EXERCISE AIM:
Where a line holds the word "item", copy it from the records.

RECORDS FOR THE EXERCISE:
┏━━
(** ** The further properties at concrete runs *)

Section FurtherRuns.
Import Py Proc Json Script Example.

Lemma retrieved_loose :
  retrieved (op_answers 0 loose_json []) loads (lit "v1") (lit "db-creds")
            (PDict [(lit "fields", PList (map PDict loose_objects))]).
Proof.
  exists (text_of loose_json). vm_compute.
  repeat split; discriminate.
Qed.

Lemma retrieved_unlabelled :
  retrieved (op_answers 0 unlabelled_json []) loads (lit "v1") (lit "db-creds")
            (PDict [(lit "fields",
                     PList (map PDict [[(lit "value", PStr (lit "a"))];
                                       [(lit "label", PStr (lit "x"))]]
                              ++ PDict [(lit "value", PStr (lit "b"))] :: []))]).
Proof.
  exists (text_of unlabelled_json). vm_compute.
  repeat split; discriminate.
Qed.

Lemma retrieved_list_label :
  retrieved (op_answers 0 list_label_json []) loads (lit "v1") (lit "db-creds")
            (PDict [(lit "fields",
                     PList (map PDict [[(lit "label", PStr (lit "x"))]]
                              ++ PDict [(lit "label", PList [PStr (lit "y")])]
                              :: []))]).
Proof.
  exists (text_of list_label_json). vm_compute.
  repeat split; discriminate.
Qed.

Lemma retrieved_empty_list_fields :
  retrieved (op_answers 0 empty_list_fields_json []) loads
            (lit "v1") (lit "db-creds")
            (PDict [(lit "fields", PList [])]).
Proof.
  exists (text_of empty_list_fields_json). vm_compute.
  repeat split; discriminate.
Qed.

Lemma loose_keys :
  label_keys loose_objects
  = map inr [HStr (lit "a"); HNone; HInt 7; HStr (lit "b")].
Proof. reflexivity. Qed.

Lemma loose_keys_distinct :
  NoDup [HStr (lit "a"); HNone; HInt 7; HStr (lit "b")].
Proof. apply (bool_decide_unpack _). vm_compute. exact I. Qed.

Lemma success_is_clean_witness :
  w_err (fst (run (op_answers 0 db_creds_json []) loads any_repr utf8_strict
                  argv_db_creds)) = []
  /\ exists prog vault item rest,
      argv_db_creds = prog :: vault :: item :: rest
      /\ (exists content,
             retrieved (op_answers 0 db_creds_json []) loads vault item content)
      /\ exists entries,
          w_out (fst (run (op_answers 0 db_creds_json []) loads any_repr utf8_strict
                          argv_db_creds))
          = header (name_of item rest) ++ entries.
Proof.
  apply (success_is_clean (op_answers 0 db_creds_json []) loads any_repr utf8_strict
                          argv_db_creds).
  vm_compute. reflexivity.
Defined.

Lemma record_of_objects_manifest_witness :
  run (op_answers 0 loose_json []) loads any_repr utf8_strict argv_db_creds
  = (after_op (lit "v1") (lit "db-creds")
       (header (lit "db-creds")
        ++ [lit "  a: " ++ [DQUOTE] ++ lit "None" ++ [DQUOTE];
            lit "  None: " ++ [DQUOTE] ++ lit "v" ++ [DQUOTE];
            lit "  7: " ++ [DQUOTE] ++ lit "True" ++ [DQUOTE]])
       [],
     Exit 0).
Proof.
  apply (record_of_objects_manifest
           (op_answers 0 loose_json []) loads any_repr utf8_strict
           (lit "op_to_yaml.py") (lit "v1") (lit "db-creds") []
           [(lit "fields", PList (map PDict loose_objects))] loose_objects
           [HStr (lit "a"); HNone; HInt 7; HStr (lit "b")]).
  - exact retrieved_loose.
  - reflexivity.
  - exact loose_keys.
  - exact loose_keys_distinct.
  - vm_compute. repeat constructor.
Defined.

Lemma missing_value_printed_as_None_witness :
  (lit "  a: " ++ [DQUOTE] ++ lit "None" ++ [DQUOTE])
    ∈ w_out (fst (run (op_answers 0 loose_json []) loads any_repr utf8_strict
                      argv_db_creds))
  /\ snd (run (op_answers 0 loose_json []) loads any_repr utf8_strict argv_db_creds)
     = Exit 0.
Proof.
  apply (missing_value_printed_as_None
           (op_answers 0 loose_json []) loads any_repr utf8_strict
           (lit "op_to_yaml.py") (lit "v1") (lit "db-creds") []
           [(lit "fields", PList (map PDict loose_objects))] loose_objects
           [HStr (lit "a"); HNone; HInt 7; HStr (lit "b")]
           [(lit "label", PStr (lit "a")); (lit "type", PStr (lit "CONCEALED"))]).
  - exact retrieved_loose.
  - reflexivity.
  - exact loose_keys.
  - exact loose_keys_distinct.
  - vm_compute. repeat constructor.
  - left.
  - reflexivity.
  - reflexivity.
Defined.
┗━━
┏━━
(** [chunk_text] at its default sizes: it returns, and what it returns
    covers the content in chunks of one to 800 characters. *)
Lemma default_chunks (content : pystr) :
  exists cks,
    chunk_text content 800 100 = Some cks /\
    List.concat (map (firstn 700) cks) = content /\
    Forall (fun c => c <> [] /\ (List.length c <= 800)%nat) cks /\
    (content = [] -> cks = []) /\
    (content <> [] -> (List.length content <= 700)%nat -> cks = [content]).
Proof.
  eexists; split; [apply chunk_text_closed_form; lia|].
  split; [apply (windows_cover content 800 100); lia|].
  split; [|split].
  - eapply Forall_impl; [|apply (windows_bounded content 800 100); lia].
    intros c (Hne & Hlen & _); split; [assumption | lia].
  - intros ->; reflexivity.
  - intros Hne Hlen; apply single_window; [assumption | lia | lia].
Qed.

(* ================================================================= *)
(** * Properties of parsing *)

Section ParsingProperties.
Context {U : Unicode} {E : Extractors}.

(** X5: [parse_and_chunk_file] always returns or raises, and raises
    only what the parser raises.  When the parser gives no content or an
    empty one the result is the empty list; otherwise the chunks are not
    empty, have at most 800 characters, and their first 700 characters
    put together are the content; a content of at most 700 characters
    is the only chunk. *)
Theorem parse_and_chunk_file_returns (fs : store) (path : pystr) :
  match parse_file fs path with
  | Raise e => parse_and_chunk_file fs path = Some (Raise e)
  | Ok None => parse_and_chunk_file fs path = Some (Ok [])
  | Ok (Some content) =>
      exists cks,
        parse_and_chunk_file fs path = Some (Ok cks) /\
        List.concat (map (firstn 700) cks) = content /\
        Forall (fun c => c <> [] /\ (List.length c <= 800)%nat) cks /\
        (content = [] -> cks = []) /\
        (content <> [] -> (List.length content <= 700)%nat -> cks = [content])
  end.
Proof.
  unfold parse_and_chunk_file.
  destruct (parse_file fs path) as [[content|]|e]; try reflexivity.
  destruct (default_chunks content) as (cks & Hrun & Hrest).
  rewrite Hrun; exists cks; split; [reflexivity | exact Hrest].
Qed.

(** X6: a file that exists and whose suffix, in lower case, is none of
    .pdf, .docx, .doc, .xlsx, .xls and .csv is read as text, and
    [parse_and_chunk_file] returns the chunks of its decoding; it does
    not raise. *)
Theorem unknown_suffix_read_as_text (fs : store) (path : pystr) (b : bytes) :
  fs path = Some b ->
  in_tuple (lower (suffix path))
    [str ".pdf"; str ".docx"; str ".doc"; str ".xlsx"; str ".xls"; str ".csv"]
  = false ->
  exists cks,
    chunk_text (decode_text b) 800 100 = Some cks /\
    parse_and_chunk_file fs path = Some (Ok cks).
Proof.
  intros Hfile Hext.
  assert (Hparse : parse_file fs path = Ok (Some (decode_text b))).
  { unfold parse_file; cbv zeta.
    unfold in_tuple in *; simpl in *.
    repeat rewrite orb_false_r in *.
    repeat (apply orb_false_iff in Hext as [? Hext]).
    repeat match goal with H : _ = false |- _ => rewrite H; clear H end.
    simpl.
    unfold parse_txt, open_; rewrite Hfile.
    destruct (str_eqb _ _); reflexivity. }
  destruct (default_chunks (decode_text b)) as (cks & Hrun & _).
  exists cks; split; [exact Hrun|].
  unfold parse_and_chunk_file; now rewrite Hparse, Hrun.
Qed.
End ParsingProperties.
┗━━
SOLVED PROBLEM:
  /\ exists prog vault item rest,
      argv_db_creds = prog :: vault :: item :: rest
             retrieved (op_answers 0 db_creds_json []) loads vault item content)
          = header (name_of item rest) ++ entries.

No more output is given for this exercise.